I am not a champion skier. I'm not even a marginally good skier. And lucky for me, neither was my skiing partner last Tuesday. We did go to the mountain with a couple of champion skiers who were supportive and helpful, mainly by not laughing hysterically when we took twenty minutes to move two feet to the ski lift. And in our ineptness, our lack of skill, even our idiocy at tackling a beginner run that seemed like the course for the Olympic finals in downhill-go-at-speeds-for-certain-death, we reveled in the spirituality of idiocy. Basically, doing something that invited us to remember we were indeed far from perfect and error-free.
Priests are not alone in the weight of supposed to know stuff. We often are invited into people's lives when all hell has descended. The diagnosis is terminal. The perfect child has a drug problem. My husband left me. My wife abuses me. I don't believe in God. Can you help me?
We can try, but we can't fix lives. We are mere humans with our own problems, humans who ski into snow banks and end up with skis in hawthorn bushes and have problems of our own. But too often, we can believe the hype - that we can fix things, that we do know all. Humility gets buried, and we forget to fall on the knees of our heart before God.
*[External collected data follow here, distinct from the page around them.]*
(* ===== verification/Patch.v ===== *)
(** * The apply_patch plan (src/src/tools/apply_patch.py)

    The patch text is parsed into a plan of file operations on the model's side;
    the plan travels as JSON and the host validates it again, then finds every
    hunk of an update in the current file and rewrites it.  This file holds the
    parser, the second validation, the search and the rewriting; the file-system
    transaction around them is in [PatchTxn]. *)

From S2P Require Import Prelude PyStr.
Open Scope string_scope.
Open Scope list_scope.
Open Scope Z_scope.

Definition BEGIN_PATCH : pystr := Eval compute in lit "*** Begin Patch".
Definition END_PATCH : pystr := Eval compute in lit "*** End Patch".
Definition ADD_FILE : pystr := Eval compute in lit "*** Add File: ".
Definition UPDATE_FILE : pystr := Eval compute in lit "*** Update File: ".
Definition DELETE_FILE : pystr := Eval compute in lit "*** Delete File: ".
Definition MOVE_TO : pystr := Eval compute in lit "*** Move to: ".
Definition MAX_PATCH_BYTES : Z := 48 * 1024.
Definition MAX_HUNK_ANCHORS : nat := 8.
Definition PLAN_VERSION : Z := 3.
Definition MARKER : pystr := Eval compute in lit "@@".
Definition NAMED_MARKER : pystr := Eval compute in lit "@@ ".

(** ** Data *)

(** One constructor per message of [PatchError]; [Raised_TypeError] is what
    hashing an unhashable action raises, and [Unfinished] no run ends with. *)
Inductive PatchError : Type :=
| Path_empty | Path_invalid (raw : pystr) | Path_not_normalized (raw : pystr)
| Path_escapes (raw : pystr)
| Not_utf8 | Too_large | Not_lf_text | Not_framed
| Path_claimed (path : pystr)
| Add_line (path : pystr) | Add_empty (path : pystr) | Delete_body (path : pystr)
| Expected_hunk (path : pystr) (patch_line : nat)
| Anchor_empty (path : pystr) (patch_line : nat)
| Anchor_control (path : pystr) (patch_line : nat)
| Anchors_exceeded (path : pystr) (patch_line : nat)
| Hunk_line (path : pystr) (patch_line : nat)
| Hunk_unchanged (path : pystr) (patch_line : nat)
| Final_context_hunk (path : pystr) | Hunk_required (path : pystr)
| Unexpected_line (line : pystr) | No_operation
| Invalid_plan | Invalid_operations | Invalid_operation
| Invalid_add | Invalid_delete | Invalid_update | Invalid_hunks | Invalid_hunk
| Invalid_anchors | Invalid_hunk_lines | Invalid_patch_line
| Context_mismatch | Context_ambiguous
| Raised_TypeError
| Raised_IndexError
| Unfinished.

#[export] Instance PatchError_eq_dec : EqDecision PatchError.
Proof. solve_decision. Defined.

Record Hunk : Type := {
  anchors : list pystr;
  hunk_lines : list pystr;
  patch_line : Z
}.

Inductive Op : Type :=
| AddFile (path content : pystr)
| DeleteFile (path : pystr)
| UpdateFile (path : pystr) (move_to : option pystr) (hunks : list Hunk).

#[export] Instance Hunk_eq_dec : EqDecision Hunk.
Proof. solve_decision. Defined.
#[export] Instance Op_eq_dec : EqDecision Op.
Proof. solve_decision. Defined.

Local Open Scope odin_scope.

(** ** Paths *)

Definition SLASH : Z := 47.
Definition BACKSLASH : Z := 92.
Definition dot : pystr := Eval compute in lit ".".
Definition dotdot : pystr := Eval compute in lit "..".

(** [PurePosixPath(raw).parts] and [str] of a relative [raw]. *)
Definition posix_parts (raw : pystr) : list pystr :=
  filter (λ p, p ≠ [] ∧ p ≠ dot) (split SLASH raw).

Definition posix_str (raw : pystr) : pystr :=
  match posix_parts raw with [] => dot | ps => join SLASH ps end.

Definition relative_path (raw : pystr) : result PatchError pystr :=
  guard! nonempty raw else Path_empty in
  guard! negb (negb (bool_decide (raw = strip raw)) || has_control raw)
    else Path_invalid raw in
  guard! negb (contains [BACKSLASH] raw || startswith [SLASH] raw || endswith [SLASH] raw
               || contains [SLASH; SLASH] raw)
    else Path_not_normalized raw in
  let parts := posix_parts raw in
  guard! negb (bool_decide (parts = []) || bool_decide (raw = dot)
               || existsb (λ p, bool_decide (p = []) || bool_decide (p = dot)
                                || bool_decide (p = dotdot)) parts
               || negb (bool_decide (posix_str raw = raw)))
    else Path_escapes raw in
  Ok raw.

Definition operation_header (line : pystr) : bool :=
  startswith ADD_FILE line || startswith UPDATE_FILE line || startswith DELETE_FILE line.

(** [claim(path)]: a path may be named once in a patch. *)
Definition claim (claimed : list pystr) (path : pystr) : result PatchError (list pystr) :=
  guard! negb (bool_decide (path ∈ claimed)) else Path_claimed path in
  Ok (path :: claimed).

(** ** The parser

    [lines] is the part of the patch from [index] to [end]; each loop returns
    what it read, the lines left and the index there. *)

Definition line_head (line : pystr) (cs : pystr) : bool :=
  match line with c :: _ => bool_decide (c ∈ cs) | [] => false end.

Definition plus : pystr := Eval compute in lit "+".
Definition edit_marks : pystr := Eval compute in lit "+-".
Definition body_marks : pystr := Eval compute in lit " +-".

(** The content lines of an Add File operation. *)
Fixpoint added_lines (path : pystr) (lines : list pystr) (index : nat)
    : result PatchError (list pystr * list pystr * nat) :=
  match lines with
  | line :: rest =>
      if operation_header line then Ok ([], lines, index)
      else
        guard! startswith plus line else Add_line path in
        let! (added, rest, index) := added_lines path rest (S index) in
        Ok (drop 1 line :: added, rest, index)
  | [] => Ok ([], [], index)
  end.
Not exactly a sin exclusive to priests, either. We human beings like to be smart, to know the answers, to get the gold star of approval because we are wise, intelligent, or reflective. But the truth is we aren't all that smart. We don't know it all. We make mistakes (though we aren't that willing to admit our mistakes). We, in fact, know very little in the vast realm of all time and space, which is a good thing. Admiting our unknowing should make us curious, inquisitive, even daring in our imaginations. So while we might dazzle some with brilliance, we do not baffle God with our bullshit. God knows we are loveable idiots, foolish and unwise. Loves us anyway, which is nice to know. So these weeks of Lent, do something, even one thing, that bubbles up the absolute beginner in you. Try something you are wholly and completely clueless about. Experience the joy in not knowing, of being oblivious. Enter into the spirituality of idiocy and laugh at yourself. Feel humble and unwise. It's a good place to find God.